> [EXERCISE DETAILS]:
Up to and including the line with "Lemma ReadNextWalRecord_raw fd", please set down the entries below exactly, starting from the first line.

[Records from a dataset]
____________

Lemma ReadU32BE_exact v : is_u32 v -> ReadU32BE (be_bytes 4 v) = v.
Proof. intros Hv. rewrite <- (app_nil_r (be_bytes 4 v)). by apply ReadU32BE_be. Qed.

(** A record that is all there is consumed and judged by the reader's checks. *)
Lemma ReadNextWalRecord_raw fd w rest :
  raw_valid w -> cursor fd (raw_encoding w ++ rest) ->
  exists fd', ReadNextWalRecord fd = (check_record w, fd') /\ cursor fd' rest /\
    moved fd fd' (zlen (raw_encoding w)).
Proof.
  intros Hw Hc. pose proof (raw_header_fields w Hw) as (F1 & F2 & F3 & F4 & F5 & F6).
  destruct Hw as [_ _ _ _ Hk Hv]. unfold raw_encoding in Hc. rewrite <- !app_assoc in Hc.
  pose proof (zlen_raw_header w) as Hh. pose proof (zlen_nonneg (raw_value w)).
  apply ReadSome_full in Hc as (fd1 & E1 & Hc & M1). rewrite Hh in E1, M1.
  apply ReadSome_full in Hc as (fd2 & E2 & Hc & M2).
  apply ReadSome_full in Hc as (fd3 & E3 & Hc & M3).
  rewrite zlen_be_bytes in E3, M3. change (Z.of_nat 4) with 4 in *.
  apply ReadSome_full in Hc as (fd4 & E4 & Hc & M4).
  exists fd4. split; [|split; [done|]].
  2: { rewrite zlen_raw_encoding.
       exact (moved_trans _ _ _ _ _ (moved_trans _ _ _ _ _ (moved_trans _ _ _ _ _ M1 M2) M3) M4). }
  unfold ReadNextWalRecord, check_record.
  rewrite E1, Hh, Z.ltb_irrefl, F1, F2, F3, F4, F5.
  replace (kMaxFieldSize <? zlen (raw_key w)) with false by lia.
  rewrite E2, Z.ltb_irrefl, E3, zlen_be_bytes. change (Z.of_nat 4 <? 4) with false.
  cbv iota. rewrite ReadU32BE_exact by (unfold kMaxFieldSize in *; lia).
  replace (kMaxFieldSize <? zlen (raw_value w)) with false by lia.
  rewrite E4, Z.ltb_irrefl, F6.
  replace ((((([] : bytes) ++ raw_fields w) ++ raw_key w) ++ be_bytes 4 (zlen (raw_value w)))
           ++ raw_value w) with (raw_body w) by (unfold raw_body; by rewrite <- !app_assoc).
  destruct (negb _); [done|]. destruct (WalOp_of_byte _); [|done].
  destruct (is_empty _); [done|]. by destruct (_ && _).
Qed.
(* ===== verification/RaftTypes.v ===== *)
(** * Raft data types ([src/raft/types.h], the message structs of [src/raft/rpc_codec.h]) *)

From S2P Require Import Prelude Common BigEndian Crc32 Os WalRecord.

Module RaftState.
Inductive RaftState := kFollower | kCandidate | kLeader.
#[global] Instance raft_state_eq_dec : EqDecision RaftState.
Proof. solve_decision. Defined.
End RaftState.
Abbreviation RaftState := RaftState.RaftState.

(** [struct LogEntry]: one entry of the replicated log. *)
Record LogEntry := mkLogEntry {
  le_term : Z;
  le_index : Z;
  le_op : WalOp;
  le_key : bytes;
  le_value : bytes
}.

#[global] Instance log_entry_eq_dec : EqDecision LogEntry.
Proof. solve_decision. Defined.

(** [struct PersistentState]; [voted_for = 0] means no vote. *)
Record PersistentState := mkPersistentState { current_term : Z; voted_for : Z }.

Definition PersistentState_default : PersistentState := mkPersistentState 0 0.

(** The four RPC messages. *)
Record RequestVoteRequest := mkRequestVoteRequest {
  rvq_term : Z;
  rvq_candidate_id : Z;
  rvq_last_log_index : Z;
  rvq_last_log_term : Z
}.

Record RequestVoteResponse := mkRequestVoteResponse {
  rvr_term : Z;
  rvr_vote_granted : bool
}.

Record AppendEntriesRequest := mkAppendEntriesRequest {
  aeq_term : Z;
  aeq_leader_id : Z;
  aeq_prev_log_index : Z;
  aeq_prev_log_term : Z;
  aeq_leader_commit : Z;
  aeq_entries : list LogEntry
}.

Record AppendEntriesResponse := mkAppendEntriesResponse {
  aer_term : Z;
  aer_success : bool
}.

(** Default member initialisers. *)
Definition RequestVoteRequest_default := mkRequestVoteRequest 0 0 0 0.
Definition RequestVoteResponse_default := mkRequestVoteResponse 0 false.
Definition AppendEntriesRequest_default := mkAppendEntriesRequest 0 0 0 0 0 [].
Definition AppendEntriesResponse_default := mkAppendEntriesResponse 0 false.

____________

> [OUTPUT OF THE TASK]:
Lemma ReadU32BE_exact v : is_u32 v -> ReadU32BE (be_bytes 4 v) = v.
Proof. intros Hv. rewrite <- (app_nil_r (be_bytes 4 v)). by apply ReadU32BE_be. Qed.

(** A record that is all there is consumed and judged by the reader's checks. *)
Lemma ReadNextWalRecord_raw fd w rest :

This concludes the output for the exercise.